» PROBLEM DETAILS:
Range to output from the entries below: the line containing "(req_Min_Calorie req, req_Min_Protein" through the line containing "Lemma members_data_numbers (start". Set it down exactly, ends included, nothing else.

» SOURCE MATERIAL:

(** X16.  "Add Member" appends the member to the roster and leaves the
    tables alone; the aggregate grows by the minimums of the row read for
    the new member, or stays the same when no row suits; and tab 3 no
    longer asks for members. *)
Theorem add_member_click_effect (solver : LpProblem -> status_t * values)
  (s : session_state) (member_age : Z) (member_gender : gender_t)
  (check : list check_row) (button : bool) :
  let s' := add_member_click s member_age member_gender in
  let m := {| age := member_age; gender := member_gender |} in
  household_members s' = household_members s ++ [m]
  /\ (cost_df s', nutrition_df s', check_df s', stock_df s')
     = (cost_df s, nutrition_df s, check_df s, stock_df s)
  /\ required_nutrients check (household_members s')
     = add_member check (required_nutrients check (household_members s)) m
  /\ required_eq (required_nutrients check (household_members s'))
       (required_add (required_nutrients check (household_members s))
          (contribution (selected_row check m)))
  /\ ~ In (st_warning "⚠️ Please add household members first")
          (run_tab3 solver s' button).
Proof.
  intros s' m.
  split; [reflexivity|]. split; [reflexivity|]. split.
  { unfold s', add_member_click, with_members, required_nutrients;
      cbn [household_members]. now rewrite fold_left_app. }
  split.
  { unfold s', add_member_click, with_members, required_nutrients;
      cbn [household_members]. rewrite fold_left_app. cbn [fold_left].
    rewrite add_member_selected. unfold m.
    destruct (selected_row check _); [apply required_eq_refl|].
    unfold required_eq; simpl. repeat split; ring. }
  assert (Hne : household_members s' <> [])
    by (unfold s', add_member_click, with_members; cbn [household_members];
        destruct (household_members s); discriminate).
  intros Hin. apply (run_warnings solver s' button _ Hne) in Hin.
  destruct Hin as [_ Hmsg]. discriminate.
Qed.

Lemma total_step_agrees (check : list check_row) (members : list member)
  (t : total_requirements_t) (r : required) :
  (tot_Calories t, tot_Protein t, tot_Carbohydrates t, tot_Fat t)
  = (req_Min_Calorie r, req_Min_Protein r, req_Min_Carbohydrate r, req_Min_Fat r) ->
  let t' := fold_left (total_step check) members t in
  let r' := fold_left (add_member check) members r in
  (tot_Calories t', tot_Protein t', tot_Carbohydrates t', tot_Fat t')
  = (req_Min_Calorie r', req_Min_Protein r', req_Min_Carbohydrate r', req_Min_Fat r').
Proof.
  revert t r. induction members as [|m members IH]; intros t r H; [exact H|].
  cbn [fold_left]. apply IH. unfold total_step, add_member.
  injection H as H1 H2 H3 H4.
  destruct (filter (row_mask m) check) as [|row rows]; simpl; congruence.
Qed.

Lemma format_0f_shows_floor (data : list data_row) (req : required) (n : nutrient)
  (daily : Q) :
  daily = required_get req n ->
  shown_floor (full_model data req) (nutrient_key n ++ "_requirement")
    (format_0f (daily * 7)).
Proof.
  intros ->.
  destruct (nutrient_floor_reads data req n) as [c (Hc & Hs & Hr & _)].
  exists c, (required_get req n * 7). split; [exact Hc|]. split; [exact Hs|].
  split; [exact Hr|]. unfold format_0f. split.
  - apply py_round_nearest.
  - apply py_round_integer.
Qed.

(** X17.  The daily totals computed for tab 1 are the aggregate the
    optimizer computes in tab 3.  Each number of the "Weekly Requirements"
    line, printed without decimals, stands for the floor of the constraint
    of the same nutrient in the model built for the same roster: the
    calories shown for [Min_Calorie_requirement], the protein for
    [Min_Protein_requirement], the carbohydrates for
    [Min_Carbohydrate_requirement], the fat for [Min_Fat_requirement];
    the shown number is at most one half away from the floor enforced, and
    is the floor itself when that is a whole number. *)
Theorem shown_requirements_are_enforced (check : list check_row)
  (members : list member) (data : list data_row) :
  let t := total_requirements check members in
  let req := required_nutrients check members in
  let line := weekly_line t in
  (tot_Calories t = req_Min_Calorie req
   /\ tot_Protein t = req_Min_Protein req
   /\ tot_Carbohydrates t = req_Min_Carbohydrate req
   /\ tot_Fat t = req_Min_Fat req)
  /\ exists m,
       build_model data req = Ok m
       /\ shown_floor m "Min_Calorie_requirement" (shown_calories line)
       /\ shown_floor m "Min_Protein_requirement" (shown_protein line)
       /\ shown_floor m "Min_Carbohydrate_requirement" (shown_carbs line)
       /\ shown_floor m "Min_Fat_requirement" (shown_fat line).
Proof.
  intros t req line.
  assert (E : (tot_Calories t, tot_Protein t, tot_Carbohydrates t, tot_Fat t)
              = (req_Min_Calorie req, req_Min_Protein req, req_Min_Carbohydrate req,
                 req_Min_Fat req)).
  { unfold t, req, total_requirements, required_nutrients.
    now apply (total_step_agrees check members total_zero required_zero). }
  injection E as E1 E2 E3 E4.
  split; [tauto|].
  exists (full_model data req). split; [apply build_model_ok|].
  unfold line, weekly_line; cbn [shown_calories shown_protein shown_carbs shown_fat].
  split; [exact (format_0f_shows_floor data req Calorie _ E1)|].
  split; [exact (format_0f_shows_floor data req Protein _ E2)|].
  split; [exact (format_0f_shows_floor data req Carbohydrate _ E3)|].
  exact (format_0f_shows_floor data req Fat _ E4).
Qed.

Lemma members_data_numbers (start : nat) (members : list member) :
  map Member_no (members_data_from start members)
  = seq (start + 1) (List.length members).
Proof.
  revert start. induction members as [|m members IH]; intros start; [reflexivity|].
  cbn [members_data_from map List.length seq Member_no]. f_equal.
  rewrite IH. reflexivity.
Qed.

(** X18.  The members table of tab 1 has one line per member, numbered
    1, 2, ... in roster order, with the member's age and with the gender
    written "Male" or "Female"; lower-casing the shown gender gives back
    the stored one. *)
Theorem members_table_lines (members : list member) :
  map Member_no (members_data members) = seq 1 (List.length members)
  /\ map line_Age (members_data members) = map age members
  /\ map line_Gender (members_data members)
     = map (fun m => match gender m with male => "Male" | female => "Female" end)
         members
  /\ map (fun l => lower (line_Gender l)) (members_data members)
     = map (fun m => gender_str (gender m)) members.
Proof.
  split; [apply (members_data_numbers 0)|].
  unfold members_data. generalize 0%nat.
  induction members as [|m members IH]; intros k; [repeat split; reflexivity|].
  destruct (IH (S k)) as (A & B & C).
  cbn [members_data_from map line_Age line_Gender].
  rewrite A, B, C. destruct (gender m); repeat split; reflexivity.
Qed.

(** ** The stock inventory of tab 2 *)

Lemma stock_display_positive_rows (stock : list stock_row) :
  stock_display stock = positive_rows stock.
Proof.
  unfold stock_display. induction stock as [|r rest IH]; [reflexivity|].
  cbn [filter positive_rows]. rewrite IH.
  destruct (Qlt_le_dec 0 (stock_Quantity_in_Stock_lb r)) as [Hp|Hle].
  - destruct (Qle_bool (stock_Quantity_in_Stock_lb r) 0) eqn:E; [|reflexivity].
    apply Qle_bool_iff in E. lra.
  - apply Qle_bool_iff in Hle. rewrite Hle. reflexivity.
Qed.

Lemma positive_rows_In (stock : list stock_row) (r : stock_row) :
  In r (positive_rows stock) <-> In r stock /\ 0 < stock_Quantity_in_Stock_lb r.
Proof.
  induction stock as [|r0 rest IH]; [simpl; tauto|].
  cbn [positive_rows].
  destruct (Qlt_le_dec 0 (stock_Quantity_in_Stock_lb r0)) as [Hp|Hle]; simpl;
    rewrite IH; split.
  - intros [<-|[H1 H2]]; tauto.
  - intros [[<-|H1] H2]; tauto.
  - tauto.
  - intros [[<-|H1] H2]; [lra | tauto].
Qed.

Lemma tab2_reads (s : session_state) (u : upload) :
  snd (stock_page s u)
  = match table_after s u with
    | Some stock =>
        match positive_rows stock with
        | [] => no_items_warning
        | r :: rs => stock_table (r :: rs) (List.length (r :: rs))
        end
    | None => no_file_warning
    end.
Proof.
  unfold stock_page, sidebar_stock, table_after, tab2; cbn [snd].
  destruct u as [|message|table]; cbn [snd with_stock stock_df];
    try (destruct (stock_df s) as [stock|]; [|reflexivity]);
    rewrite stock_display_positive_rows; reflexivity.
Qed.

Lemma stock_count_positive_rows (stock : list stock_row) :
  stock_count stock = List.length (positive_rows stock).
Proof.
  unfold stock_count. fold (stock_display stock).
  now rewrite stock_display_positive_rows.
Qed.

» TASK SOLUTION:
              = (req_Min_Calorie req, req_Min_Protein req, req_Min_Carbohydrate req,
                 req_Min_Fat req)).
  { unfold t, req, total_requirements, required_nutrients.
    now apply (total_step_agrees check members total_zero required_zero). }
  injection E as E1 E2 E3 E4.
  split; [tauto|].
  exists (full_model data req). split; [apply build_model_ok|].
  unfold line, weekly_line; cbn [shown_calories shown_protein shown_carbs shown_fat].
  split; [exact (format_0f_shows_floor data req Calorie _ E1)|].
  split; [exact (format_0f_shows_floor data req Protein _ E2)|].
  split; [exact (format_0f_shows_floor data req Carbohydrate _ E3)|].
  exact (format_0f_shows_floor data req Fat _ E4).
Qed.

Lemma members_data_numbers (start : nat) (members : list member) :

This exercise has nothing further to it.